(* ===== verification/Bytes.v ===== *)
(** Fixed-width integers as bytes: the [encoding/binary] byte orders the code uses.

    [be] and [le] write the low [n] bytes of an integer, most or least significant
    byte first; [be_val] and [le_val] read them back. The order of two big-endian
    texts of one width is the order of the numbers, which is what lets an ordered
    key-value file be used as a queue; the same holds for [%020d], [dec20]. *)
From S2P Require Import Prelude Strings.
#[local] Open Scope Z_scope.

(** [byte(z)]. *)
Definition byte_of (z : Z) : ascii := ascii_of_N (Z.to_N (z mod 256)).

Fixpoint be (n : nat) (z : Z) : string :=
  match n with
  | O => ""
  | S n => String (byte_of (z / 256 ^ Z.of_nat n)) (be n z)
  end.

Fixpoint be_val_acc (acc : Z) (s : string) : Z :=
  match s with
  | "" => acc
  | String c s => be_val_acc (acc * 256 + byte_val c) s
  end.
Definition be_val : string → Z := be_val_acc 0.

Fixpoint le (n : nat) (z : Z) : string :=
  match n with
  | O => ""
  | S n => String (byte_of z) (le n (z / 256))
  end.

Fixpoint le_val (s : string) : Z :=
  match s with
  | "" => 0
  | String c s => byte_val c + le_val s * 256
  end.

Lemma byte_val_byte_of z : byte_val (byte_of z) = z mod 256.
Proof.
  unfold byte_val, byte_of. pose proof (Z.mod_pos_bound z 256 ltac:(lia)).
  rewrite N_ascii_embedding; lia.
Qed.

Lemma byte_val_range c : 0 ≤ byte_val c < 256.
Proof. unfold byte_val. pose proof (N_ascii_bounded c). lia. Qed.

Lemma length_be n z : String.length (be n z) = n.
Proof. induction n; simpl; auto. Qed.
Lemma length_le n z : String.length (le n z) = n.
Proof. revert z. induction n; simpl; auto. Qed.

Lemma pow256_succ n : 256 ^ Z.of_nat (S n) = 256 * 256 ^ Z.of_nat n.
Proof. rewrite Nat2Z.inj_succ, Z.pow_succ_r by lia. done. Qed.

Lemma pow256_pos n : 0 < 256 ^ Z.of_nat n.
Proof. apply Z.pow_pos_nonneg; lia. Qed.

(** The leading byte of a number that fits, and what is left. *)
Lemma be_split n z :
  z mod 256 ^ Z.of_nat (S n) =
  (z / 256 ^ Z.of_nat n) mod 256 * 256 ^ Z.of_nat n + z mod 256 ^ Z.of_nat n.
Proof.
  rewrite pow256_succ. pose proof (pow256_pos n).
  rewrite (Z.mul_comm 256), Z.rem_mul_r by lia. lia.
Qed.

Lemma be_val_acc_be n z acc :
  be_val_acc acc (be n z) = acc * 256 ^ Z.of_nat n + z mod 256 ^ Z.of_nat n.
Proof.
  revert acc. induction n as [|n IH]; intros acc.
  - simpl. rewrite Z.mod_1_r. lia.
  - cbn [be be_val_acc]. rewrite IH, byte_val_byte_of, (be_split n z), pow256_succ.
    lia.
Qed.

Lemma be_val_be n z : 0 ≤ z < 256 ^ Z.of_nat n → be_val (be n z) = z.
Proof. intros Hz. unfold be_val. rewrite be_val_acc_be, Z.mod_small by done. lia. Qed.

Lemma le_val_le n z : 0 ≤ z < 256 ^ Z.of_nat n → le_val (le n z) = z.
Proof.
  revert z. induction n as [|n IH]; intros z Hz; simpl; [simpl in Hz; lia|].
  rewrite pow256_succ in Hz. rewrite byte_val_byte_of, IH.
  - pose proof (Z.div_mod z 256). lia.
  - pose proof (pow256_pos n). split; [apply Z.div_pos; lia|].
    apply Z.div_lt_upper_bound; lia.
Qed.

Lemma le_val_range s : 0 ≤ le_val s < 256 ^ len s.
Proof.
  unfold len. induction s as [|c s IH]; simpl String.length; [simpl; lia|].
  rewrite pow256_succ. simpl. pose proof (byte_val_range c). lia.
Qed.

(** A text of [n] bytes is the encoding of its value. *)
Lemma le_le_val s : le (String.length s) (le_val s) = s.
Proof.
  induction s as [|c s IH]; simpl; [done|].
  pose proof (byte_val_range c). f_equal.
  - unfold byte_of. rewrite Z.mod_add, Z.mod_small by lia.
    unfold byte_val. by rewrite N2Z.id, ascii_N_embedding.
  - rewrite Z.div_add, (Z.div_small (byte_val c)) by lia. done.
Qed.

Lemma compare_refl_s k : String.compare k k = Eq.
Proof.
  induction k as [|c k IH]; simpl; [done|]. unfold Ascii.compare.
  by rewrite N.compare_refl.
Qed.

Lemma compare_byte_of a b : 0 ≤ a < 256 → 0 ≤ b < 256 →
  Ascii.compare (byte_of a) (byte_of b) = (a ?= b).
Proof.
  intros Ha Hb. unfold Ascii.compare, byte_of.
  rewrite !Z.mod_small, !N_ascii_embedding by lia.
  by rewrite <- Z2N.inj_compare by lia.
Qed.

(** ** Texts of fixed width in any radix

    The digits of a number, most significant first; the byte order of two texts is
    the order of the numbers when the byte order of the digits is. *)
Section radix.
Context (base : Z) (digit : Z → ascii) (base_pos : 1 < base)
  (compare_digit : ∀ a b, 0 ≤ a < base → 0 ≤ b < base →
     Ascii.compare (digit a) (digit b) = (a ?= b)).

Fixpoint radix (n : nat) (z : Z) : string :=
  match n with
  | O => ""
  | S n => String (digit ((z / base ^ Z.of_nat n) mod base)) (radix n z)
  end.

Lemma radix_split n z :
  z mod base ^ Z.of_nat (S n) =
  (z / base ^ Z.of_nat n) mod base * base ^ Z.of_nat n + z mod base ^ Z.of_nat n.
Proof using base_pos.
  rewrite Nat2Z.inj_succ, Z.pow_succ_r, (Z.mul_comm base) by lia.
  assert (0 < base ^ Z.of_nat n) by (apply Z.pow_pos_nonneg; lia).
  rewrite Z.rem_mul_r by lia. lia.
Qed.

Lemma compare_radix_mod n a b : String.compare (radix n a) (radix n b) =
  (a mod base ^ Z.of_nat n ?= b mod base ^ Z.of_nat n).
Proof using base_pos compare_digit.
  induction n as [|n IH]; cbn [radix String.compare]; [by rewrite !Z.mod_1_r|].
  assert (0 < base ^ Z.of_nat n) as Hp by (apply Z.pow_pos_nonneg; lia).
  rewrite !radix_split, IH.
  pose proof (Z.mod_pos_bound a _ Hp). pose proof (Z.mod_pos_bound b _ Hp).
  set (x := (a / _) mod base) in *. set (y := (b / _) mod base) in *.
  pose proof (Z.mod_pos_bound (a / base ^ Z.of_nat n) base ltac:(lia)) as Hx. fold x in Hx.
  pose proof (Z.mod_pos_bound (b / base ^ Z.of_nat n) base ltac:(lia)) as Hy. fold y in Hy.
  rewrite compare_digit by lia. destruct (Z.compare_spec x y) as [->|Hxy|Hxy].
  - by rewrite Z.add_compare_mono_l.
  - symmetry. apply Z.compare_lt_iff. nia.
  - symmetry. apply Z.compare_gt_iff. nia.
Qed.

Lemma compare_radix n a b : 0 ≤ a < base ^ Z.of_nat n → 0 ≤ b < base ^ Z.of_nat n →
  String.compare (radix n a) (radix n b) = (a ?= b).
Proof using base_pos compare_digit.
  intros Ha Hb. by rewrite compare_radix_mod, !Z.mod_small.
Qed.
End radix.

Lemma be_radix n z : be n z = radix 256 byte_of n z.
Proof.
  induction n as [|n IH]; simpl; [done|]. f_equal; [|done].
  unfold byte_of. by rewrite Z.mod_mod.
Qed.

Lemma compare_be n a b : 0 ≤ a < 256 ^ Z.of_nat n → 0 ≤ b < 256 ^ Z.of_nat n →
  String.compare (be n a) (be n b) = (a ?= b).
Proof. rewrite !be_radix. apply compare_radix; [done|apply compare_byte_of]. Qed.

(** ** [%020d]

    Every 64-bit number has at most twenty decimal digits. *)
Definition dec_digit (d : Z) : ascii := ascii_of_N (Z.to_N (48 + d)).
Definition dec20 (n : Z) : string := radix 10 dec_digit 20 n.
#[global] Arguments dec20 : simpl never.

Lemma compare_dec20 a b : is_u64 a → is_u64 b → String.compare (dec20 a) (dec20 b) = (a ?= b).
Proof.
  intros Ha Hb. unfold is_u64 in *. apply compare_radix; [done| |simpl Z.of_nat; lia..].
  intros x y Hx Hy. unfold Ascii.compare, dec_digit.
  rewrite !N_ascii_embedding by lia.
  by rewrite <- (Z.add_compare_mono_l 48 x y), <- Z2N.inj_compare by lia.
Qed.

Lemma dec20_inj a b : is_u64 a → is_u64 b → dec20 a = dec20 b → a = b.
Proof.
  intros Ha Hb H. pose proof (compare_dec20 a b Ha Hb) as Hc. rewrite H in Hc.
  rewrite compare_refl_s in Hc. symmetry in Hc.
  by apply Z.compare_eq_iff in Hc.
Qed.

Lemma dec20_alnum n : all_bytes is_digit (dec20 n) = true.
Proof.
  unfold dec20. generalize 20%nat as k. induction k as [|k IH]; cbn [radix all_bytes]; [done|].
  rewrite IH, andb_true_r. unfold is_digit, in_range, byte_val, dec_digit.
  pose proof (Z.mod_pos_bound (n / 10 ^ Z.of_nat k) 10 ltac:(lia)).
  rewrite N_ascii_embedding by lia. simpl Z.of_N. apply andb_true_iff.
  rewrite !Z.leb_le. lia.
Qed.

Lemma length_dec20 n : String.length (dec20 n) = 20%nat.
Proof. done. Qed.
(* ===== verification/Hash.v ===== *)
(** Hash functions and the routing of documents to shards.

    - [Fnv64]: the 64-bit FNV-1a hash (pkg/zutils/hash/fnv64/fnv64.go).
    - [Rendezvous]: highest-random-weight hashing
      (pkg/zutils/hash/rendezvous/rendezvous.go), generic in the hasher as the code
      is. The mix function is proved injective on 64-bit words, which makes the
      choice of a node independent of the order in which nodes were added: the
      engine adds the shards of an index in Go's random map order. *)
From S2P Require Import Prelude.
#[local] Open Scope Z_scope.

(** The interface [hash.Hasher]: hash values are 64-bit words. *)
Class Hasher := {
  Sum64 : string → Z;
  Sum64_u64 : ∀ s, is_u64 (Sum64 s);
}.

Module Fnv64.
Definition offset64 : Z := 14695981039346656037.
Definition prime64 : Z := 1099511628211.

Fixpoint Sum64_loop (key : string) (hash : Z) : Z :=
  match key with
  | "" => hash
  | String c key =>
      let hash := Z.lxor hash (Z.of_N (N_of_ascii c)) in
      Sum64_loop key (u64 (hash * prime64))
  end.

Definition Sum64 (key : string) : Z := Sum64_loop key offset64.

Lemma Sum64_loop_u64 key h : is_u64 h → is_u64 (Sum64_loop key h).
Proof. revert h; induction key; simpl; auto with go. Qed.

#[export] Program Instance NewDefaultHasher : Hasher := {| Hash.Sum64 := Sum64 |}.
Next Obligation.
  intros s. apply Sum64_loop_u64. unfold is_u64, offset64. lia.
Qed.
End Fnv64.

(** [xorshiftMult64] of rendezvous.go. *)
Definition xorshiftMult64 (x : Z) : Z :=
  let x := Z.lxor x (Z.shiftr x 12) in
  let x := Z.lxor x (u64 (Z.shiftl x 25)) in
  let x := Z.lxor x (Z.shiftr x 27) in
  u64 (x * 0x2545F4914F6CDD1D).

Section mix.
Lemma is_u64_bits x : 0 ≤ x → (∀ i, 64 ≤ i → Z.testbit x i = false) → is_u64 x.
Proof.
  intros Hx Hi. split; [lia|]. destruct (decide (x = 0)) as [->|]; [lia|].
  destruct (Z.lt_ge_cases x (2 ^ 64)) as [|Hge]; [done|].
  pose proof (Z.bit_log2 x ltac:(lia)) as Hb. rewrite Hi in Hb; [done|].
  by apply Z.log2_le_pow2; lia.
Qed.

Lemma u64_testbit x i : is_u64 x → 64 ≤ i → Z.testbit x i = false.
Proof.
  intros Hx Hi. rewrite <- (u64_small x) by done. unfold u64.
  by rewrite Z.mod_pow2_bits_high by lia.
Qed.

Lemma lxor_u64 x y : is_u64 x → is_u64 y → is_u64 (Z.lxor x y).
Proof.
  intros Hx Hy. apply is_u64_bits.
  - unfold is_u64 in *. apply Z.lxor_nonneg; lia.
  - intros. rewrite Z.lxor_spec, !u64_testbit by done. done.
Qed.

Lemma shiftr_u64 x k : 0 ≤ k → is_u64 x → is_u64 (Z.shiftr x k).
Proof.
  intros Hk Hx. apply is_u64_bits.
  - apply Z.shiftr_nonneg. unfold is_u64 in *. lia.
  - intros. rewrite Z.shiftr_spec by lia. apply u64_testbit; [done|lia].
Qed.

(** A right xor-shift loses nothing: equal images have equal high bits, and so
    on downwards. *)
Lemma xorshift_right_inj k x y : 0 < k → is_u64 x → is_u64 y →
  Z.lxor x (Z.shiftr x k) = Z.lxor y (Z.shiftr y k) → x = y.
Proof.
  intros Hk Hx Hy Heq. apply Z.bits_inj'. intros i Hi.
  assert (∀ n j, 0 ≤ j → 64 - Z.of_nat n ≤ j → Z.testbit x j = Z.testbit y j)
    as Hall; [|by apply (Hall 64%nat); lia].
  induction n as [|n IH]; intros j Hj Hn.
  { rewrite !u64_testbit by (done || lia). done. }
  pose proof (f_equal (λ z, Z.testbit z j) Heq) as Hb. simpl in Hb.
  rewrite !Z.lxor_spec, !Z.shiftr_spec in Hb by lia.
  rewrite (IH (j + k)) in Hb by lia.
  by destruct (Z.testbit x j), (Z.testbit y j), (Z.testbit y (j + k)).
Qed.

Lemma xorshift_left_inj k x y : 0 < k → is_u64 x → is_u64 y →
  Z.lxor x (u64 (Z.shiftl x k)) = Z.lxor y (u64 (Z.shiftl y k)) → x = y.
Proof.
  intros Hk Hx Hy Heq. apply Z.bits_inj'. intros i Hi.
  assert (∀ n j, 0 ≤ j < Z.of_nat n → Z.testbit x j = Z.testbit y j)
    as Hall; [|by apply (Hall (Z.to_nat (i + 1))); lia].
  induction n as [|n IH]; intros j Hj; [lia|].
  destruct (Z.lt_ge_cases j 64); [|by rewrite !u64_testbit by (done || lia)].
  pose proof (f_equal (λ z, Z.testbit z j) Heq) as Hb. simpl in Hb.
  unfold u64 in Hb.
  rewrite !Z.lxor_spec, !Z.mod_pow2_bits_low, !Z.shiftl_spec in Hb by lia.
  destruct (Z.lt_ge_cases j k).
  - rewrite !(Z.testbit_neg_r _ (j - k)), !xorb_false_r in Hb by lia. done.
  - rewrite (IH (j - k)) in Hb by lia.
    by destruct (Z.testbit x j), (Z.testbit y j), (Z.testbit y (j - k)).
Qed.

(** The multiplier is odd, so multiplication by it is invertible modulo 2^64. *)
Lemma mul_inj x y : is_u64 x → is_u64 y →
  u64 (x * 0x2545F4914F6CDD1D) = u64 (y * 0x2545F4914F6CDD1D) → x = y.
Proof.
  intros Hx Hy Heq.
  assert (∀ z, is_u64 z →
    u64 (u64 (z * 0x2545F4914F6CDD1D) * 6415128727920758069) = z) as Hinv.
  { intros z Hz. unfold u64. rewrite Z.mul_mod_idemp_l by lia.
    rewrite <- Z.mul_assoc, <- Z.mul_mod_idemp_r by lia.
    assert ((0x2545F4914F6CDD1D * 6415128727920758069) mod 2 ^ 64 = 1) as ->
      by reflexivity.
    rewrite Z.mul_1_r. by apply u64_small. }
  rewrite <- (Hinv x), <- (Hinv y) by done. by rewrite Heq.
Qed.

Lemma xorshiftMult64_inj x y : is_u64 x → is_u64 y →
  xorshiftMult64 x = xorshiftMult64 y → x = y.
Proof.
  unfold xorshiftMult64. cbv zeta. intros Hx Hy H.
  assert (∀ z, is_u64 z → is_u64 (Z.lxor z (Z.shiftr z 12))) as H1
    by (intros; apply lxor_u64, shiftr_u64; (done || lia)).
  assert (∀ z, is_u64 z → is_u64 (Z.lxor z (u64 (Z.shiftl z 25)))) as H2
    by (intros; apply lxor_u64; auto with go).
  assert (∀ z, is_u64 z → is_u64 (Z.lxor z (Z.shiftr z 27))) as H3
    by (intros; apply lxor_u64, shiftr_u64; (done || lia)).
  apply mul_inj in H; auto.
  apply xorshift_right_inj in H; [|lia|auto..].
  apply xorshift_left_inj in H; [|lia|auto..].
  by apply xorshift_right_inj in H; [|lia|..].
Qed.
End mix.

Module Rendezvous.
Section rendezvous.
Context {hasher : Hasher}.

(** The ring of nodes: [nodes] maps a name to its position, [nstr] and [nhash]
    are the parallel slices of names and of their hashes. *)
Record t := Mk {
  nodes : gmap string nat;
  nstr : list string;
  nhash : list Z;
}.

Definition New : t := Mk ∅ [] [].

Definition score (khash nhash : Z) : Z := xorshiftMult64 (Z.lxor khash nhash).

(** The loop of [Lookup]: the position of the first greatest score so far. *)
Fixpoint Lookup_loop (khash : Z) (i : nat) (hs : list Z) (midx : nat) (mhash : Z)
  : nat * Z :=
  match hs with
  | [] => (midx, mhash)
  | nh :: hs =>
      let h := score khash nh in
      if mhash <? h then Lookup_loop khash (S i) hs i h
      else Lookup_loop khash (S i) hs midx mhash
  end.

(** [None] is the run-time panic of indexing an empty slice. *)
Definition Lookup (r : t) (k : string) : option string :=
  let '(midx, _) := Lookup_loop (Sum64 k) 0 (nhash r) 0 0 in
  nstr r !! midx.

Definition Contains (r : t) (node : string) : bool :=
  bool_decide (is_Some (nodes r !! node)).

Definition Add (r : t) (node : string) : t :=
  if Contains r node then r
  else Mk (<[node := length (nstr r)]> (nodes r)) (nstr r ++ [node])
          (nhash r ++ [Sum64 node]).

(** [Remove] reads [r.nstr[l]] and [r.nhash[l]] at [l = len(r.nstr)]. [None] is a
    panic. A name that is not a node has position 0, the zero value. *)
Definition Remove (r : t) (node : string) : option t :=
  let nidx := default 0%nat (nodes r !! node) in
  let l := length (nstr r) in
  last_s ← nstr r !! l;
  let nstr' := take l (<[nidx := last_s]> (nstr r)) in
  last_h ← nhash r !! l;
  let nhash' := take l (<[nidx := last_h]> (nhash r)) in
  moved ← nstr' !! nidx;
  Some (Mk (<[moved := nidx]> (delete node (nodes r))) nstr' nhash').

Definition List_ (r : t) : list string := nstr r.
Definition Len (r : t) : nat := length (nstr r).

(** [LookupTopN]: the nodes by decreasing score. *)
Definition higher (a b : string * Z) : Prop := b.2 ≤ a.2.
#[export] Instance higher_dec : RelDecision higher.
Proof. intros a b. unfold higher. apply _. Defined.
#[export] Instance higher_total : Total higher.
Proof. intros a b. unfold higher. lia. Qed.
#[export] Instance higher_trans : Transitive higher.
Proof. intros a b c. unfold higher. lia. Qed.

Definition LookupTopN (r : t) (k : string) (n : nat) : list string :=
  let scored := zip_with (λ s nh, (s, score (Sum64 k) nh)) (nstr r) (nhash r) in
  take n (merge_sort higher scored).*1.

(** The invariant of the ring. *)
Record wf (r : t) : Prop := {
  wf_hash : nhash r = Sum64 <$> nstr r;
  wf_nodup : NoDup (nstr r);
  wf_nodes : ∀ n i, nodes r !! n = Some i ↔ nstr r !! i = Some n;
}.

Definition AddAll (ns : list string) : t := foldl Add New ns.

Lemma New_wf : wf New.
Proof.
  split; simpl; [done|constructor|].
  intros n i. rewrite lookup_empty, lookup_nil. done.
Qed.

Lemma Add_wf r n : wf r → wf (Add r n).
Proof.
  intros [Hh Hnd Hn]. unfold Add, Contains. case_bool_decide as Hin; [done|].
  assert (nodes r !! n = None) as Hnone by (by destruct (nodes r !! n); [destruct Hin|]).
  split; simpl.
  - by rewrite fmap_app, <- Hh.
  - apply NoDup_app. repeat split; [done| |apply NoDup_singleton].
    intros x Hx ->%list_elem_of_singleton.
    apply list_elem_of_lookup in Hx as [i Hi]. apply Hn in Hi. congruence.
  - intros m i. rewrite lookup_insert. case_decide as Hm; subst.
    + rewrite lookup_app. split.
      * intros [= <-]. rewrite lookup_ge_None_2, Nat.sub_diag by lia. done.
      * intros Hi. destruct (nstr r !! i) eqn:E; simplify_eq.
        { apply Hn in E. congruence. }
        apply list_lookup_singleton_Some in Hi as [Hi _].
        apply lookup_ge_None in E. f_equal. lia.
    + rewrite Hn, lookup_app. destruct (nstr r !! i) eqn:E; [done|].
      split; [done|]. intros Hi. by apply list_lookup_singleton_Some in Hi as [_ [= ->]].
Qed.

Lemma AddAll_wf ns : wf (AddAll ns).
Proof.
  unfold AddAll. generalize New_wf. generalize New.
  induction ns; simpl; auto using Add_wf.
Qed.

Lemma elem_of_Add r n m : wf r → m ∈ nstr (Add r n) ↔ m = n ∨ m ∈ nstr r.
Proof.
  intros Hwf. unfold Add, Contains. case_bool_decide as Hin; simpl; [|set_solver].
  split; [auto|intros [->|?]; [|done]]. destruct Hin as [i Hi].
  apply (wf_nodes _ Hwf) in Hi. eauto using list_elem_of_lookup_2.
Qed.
──────────
◆ Task to carry out ◆
What you return should be exactly the lines above, starting at the one with "Lemma byte_val_range c" and ending at the one with "Lemma le_val_le n", and nothing else.

◆ Result ◆
Lemma byte_val_range c : 0 ≤ byte_val c < 256.
Proof. unfold byte_val. pose proof (N_ascii_bounded c). lia. Qed.

Lemma length_be n z : String.length (be n z) = n.
Proof. induction n; simpl; auto. Qed.
Lemma length_le n z : String.length (le n z) = n.
Proof. revert z. induction n; simpl; auto. Qed.

Lemma pow256_succ n : 256 ^ Z.of_nat (S n) = 256 * 256 ^ Z.of_nat n.
Proof. rewrite Nat2Z.inj_succ, Z.pow_succ_r by lia. done. Qed.

Lemma pow256_pos n : 0 < 256 ^ Z.of_nat n.
Proof. apply Z.pow_pos_nonneg; lia. Qed.

(** The leading byte of a number that fits, and what is left. *)
Lemma be_split n z :
  z mod 256 ^ Z.of_nat (S n) =
  (z / 256 ^ Z.of_nat n) mod 256 * 256 ^ Z.of_nat n + z mod 256 ^ Z.of_nat n.
Proof.
  rewrite pow256_succ. pose proof (pow256_pos n).
  rewrite (Z.mul_comm 256), Z.rem_mul_r by lia. lia.
Qed.

Lemma be_val_acc_be n z acc :
  be_val_acc acc (be n z) = acc * 256 ^ Z.of_nat n + z mod 256 ^ Z.of_nat n.
Proof.
  revert acc. induction n as [|n IH]; intros acc.
  - simpl. rewrite Z.mod_1_r. lia.
  - cbn [be be_val_acc]. rewrite IH, byte_val_byte_of, (be_split n z), pow256_succ.
    lia.
Qed.

Lemma be_val_be n z : 0 ≤ z < 256 ^ Z.of_nat n → be_val (be n z) = z.
Proof. intros Hz. unfold be_val. rewrite be_val_acc_be, Z.mod_small by done. lia. Qed.

Lemma le_val_le n z : 0 ≤ z < 256 ^ Z.of_nat n → le_val (le n z) = z.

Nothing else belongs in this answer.